Hasil sidang aku? Tanya lewat line aja lah ya, ga perlu ditulis di sini.

November 18, 2014

Disney Princess

Akhirnyaaaaa bisa napas lega setelah berhari-hari bermesraan dengan skripsweet. Ga kok, aku belom lulus. Doakan saja lah. Hehe.

Udah lama banget aku pengen ngepost tentang Disney Princess, tapi baru ada waktu sekarang untuk nge-blog lagi. Kenapa Disney Princess? Karena dari kecil aku suka banget sama yang princess-princessan. Bahkan aku ngerasa obsesi akan princess makin menjadi setelah kuliah.
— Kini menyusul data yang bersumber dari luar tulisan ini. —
(* ===== verification/GC.v ===== *)
(** Garbage collection of a state and of a session
    ([services/GCPolicy.ts], [GCShouldRunResult.ts], [GCMetrics.ts],
    [GCExecuteResult.ts], [executeGC.ts], [executeGCInSession.ts]). *)
From S2P Require Export WarpState Session.
From Stdlib Require Import QArith_base.
#[local] Open Scope Z_scope.
#[local] Open Scope list_scope.

(** ** The policy

    The thresholds and the ratio are exact rationals here; the doubles of the
    program round the ratio. *)
Module GCPolicy.

(* @src domain/services/GCPolicy.ts GCPolicyInput *)
Record GCPolicyInput := mkInput {
  tombstoneRatio : Q; totalEntries : Q; patchesSinceCompaction : Q; ticksSinceCompaction : Q }.

(* @src domain/services/GCPolicy.ts GCPolicy 44-61 *)
Record GCPolicy := mk {
  enabled : bool; tombstoneRatioThreshold : Q; entryCountThreshold : Q;
  minPatchesSinceCompaction : Q; maxTicksSinceCompaction : Q; compactOnCheckpoint : bool }.

(* @src domain/services/GCPolicy.ts DEFAULT 81-88 *)
Definition DEFAULT : GCPolicy := mk false (Qmake 3 10) (Qmake 50000 1) (Qmake 1000 1)
  (Qmake 10000 1) true.

(** The messages, by what they say. *)
Inductive reason : Type :=
  | RatioExceeds (ratio threshold : Q)
  | EntriesExceed (count threshold : Q)
  | PatchesExceed (count minimum : Q)
  | TicksExceed (count maximum : Q).

(* @src domain/services/GCShouldRunResult.ts GCShouldRunResult 10-25 *)
Record GCShouldRunResult := ShouldRun { shouldRun : bool; reasons : list reason }.

Definition result_of (reasons : list reason) : GCShouldRunResult :=
  ShouldRun (0 <? length reasons)%nat reasons.

Definition exceeds (value threshold : Q) : bool := negb (Qle_bool value threshold).

(* @src domain/services/GCPolicy.ts evaluate *)
Definition evaluate (p : GCPolicy) (input : GCPolicyInput) : GCShouldRunResult :=
  result_of (
    (if exceeds (tombstoneRatio input) (tombstoneRatioThreshold p)
     then [RatioExceeds (tombstoneRatio input) (tombstoneRatioThreshold p)] else []) ++
    (if exceeds (totalEntries input) (entryCountThreshold p)
     then [EntriesExceed (totalEntries input) (entryCountThreshold p)] else []) ++
    (if exceeds (patchesSinceCompaction input) (minPatchesSinceCompaction p)
     then [PatchesExceed (patchesSinceCompaction input) (minPatchesSinceCompaction p)] else []) ++
    (if exceeds (ticksSinceCompaction input) (maxTicksSinceCompaction p)
     then [TicksExceed (ticksSinceCompaction input) (maxTicksSinceCompaction p)] else [])).
End GCPolicy.
(* ===== verification/StateDiff.v ===== *)
(** What changed between two states ([services/state/StateDiff.ts],
    [StateDiffOrdering.ts], [StateDiffValueEquality.ts]).

    The values of the two states live on one heap and are compared part by
    part. The comparison has no guard against cycles: it is run on the values
    that [isPropValue] accepts, which are trees no higher than the heap is
    large, so one more than its size is enough fuel. *)
From S2P Require Export WarpState.
#[local] Open Scope Z_scope.
#[local] Open Scope list_scope.

(** ** Orders *)
Module StateDiffOrdering.

(* @src domain/services/state/StateDiffOrdering.ts compareText *)
Definition compareText (left right : string) : Z :=
  if str_ltb left right then -1 else if str_ltb right left then 1 else 0.

(** [a || b] on numbers. *)
Definition or_else (a b : Z) : Z := if a =? 0 then b else a.

(* @src domain/services/state/StateDiffOrdering.ts compareEdgeChanges *)
Definition compareEdgeChanges (left right : edge_parts) : Z :=
  or_else (compareText (ep_from left) (ep_from right))
    (or_else (compareText (ep_to left) (ep_to right))
       (compareText (ep_label left) (ep_label right))).

(** On anything with a [key]. *)
(* @src domain/services/state/StateDiffOrdering.ts comparePropChanges *)
Definition comparePropChanges {A} (key : A → string) (left right : A) : Z :=
  compareText (key left) (key right).
End StateDiffOrdering.

(** ** Equality of values *)
Module StateDiffValueEquality.
Import PropValue.

(* @src domain/services/state/StateDiffValueEquality.ts isNonNullObject *)
Definition isNonNullObject (value : jsval) : bool :=
  match value with JRef _ => true | _ => false end.

(* @src domain/services/state/StateDiffValueEquality.ts isPlainRecord *)
Definition isPlainRecord (value : obj) : bool :=
  match value with OPlain _ => true | _ => false end.
(* ===== verification/RefLayout.v ===== *)
(** The names of the Git refs of a graph ([utils/RefLayout.ts]): their
    validation, their builders and the parser of writer refs. *)
From S2P Require Export KeyCodec.
#[local] Open Scope Z_scope.
#[local] Open Scope list_scope.
#[local] Open Scope string_scope.

Module RefLayout.

(* @src domain/utils/RefLayout.ts REF_PREFIX *)
Definition REF_PREFIX : string := "refs/warp".
(* @src domain/utils/RefLayout.ts MAX_WRITER_ID_LENGTH *)
Definition MAX_WRITER_ID_LENGTH : nat := 64%nat.

Definition slash : ascii := "/"%char.
Definition dot : ascii := "."%char.

(* @src domain/utils/RefLayout.ts RESERVED_GRAPH_NAME_SEGMENTS *)
Definition RESERVED_GRAPH_NAME_SEGMENTS : list string :=
  ["writers"; "checkpoints"; "coverage"; "cursor"; "strands"; "strand-overlays"; "strand-braids";
   "audit"; "trust"; "intents"; "seek-cache"; "state-cache"].

Definition in_range (lo hi : ascii) (c : ascii) : bool :=
  ((N_of_ascii lo <=? N_of_ascii c) && (N_of_ascii c <=? N_of_ascii hi))%N.

(** [A-Za-z0-9._-] *)
Definition writer_char (c : ascii) : bool :=
  in_range "A" "Z" c || in_range "a" "z" c || in_range "0" "9" c ||
  bool_decide (c = dot) || bool_decide (c = "_"%char) || bool_decide (c = "-"%char).

Fixpoint str_forall (p : ascii → bool) (s : string) : bool :=
  match s with EmptyString => true | String c s' => p c && str_forall p s' end.

(** [/^[A-Za-z0-9._-]+$/.test(s)] *)
(* @src domain/utils/RefLayout.ts WRITER_ID_PATTERN *)
Definition WRITER_ID_PATTERN (s : string) : bool := str_nonempty s && str_forall writer_char s.

(** [/\.\./.test(s)] *)
(* @src domain/utils/RefLayout.ts PATH_TRAVERSAL_PATTERN *)
Fixpoint PATH_TRAVERSAL_PATTERN (s : string) : bool :=
  match s with
  | String c s' => bool_decide (c = dot ∧ str_head s' = Some dot) || PATH_TRAVERSAL_PATTERN s'
  | EmptyString => false
  end.

(** [/\s/.test(s)] *)
Fixpoint has_space (s : string) : bool :=
  match s with EmptyString => false | String c s' => js_is_space c || has_space s' end.

Definition E_GRAPH_NAME : error := WarpError "E_INVALID_GRAPH_NAME".
Definition E_WRITER_ID : error := WarpError "E_INVALID_WRITER_ID".

(** *** Validators *)

(* @src domain/utils/RefLayout.ts rejectForbiddenGraphChars *)
Definition rejectForbiddenGraphChars (name : string) : result unit :=
  _ ← require (negb (PATH_TRAVERSAL_PATTERN name)) E_GRAPH_NAME;
  _ ← require (negb (str_includes ";" name)) E_GRAPH_NAME;
  _ ← require (negb (str_includes " " name)) E_GRAPH_NAME;
  require (negb (str_includes FIELD_SEPARATOR name)) E_GRAPH_NAME.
Selama ini Disney Princess yang pernah aku nonton hanya Beauty and the Beast, Pocahontas, Tangled, Brave, dan Frozen. Disney Princess yang jadul cuma tahu ceritanya dari mulut ke mulut, ga pernah nonton filmnya. Sebenernya yang bikin aku makin suka banget sama Disney Princess semenjak nonton Tangled. Itu film favorit aku sepanjang masa. Ya paling ga, sejauh ini. Di tambah Frozen sekarang lagi booming banget kan. Akhirnya aku donlot semua (kecuali sequel / presequel-nya) Disney Princess.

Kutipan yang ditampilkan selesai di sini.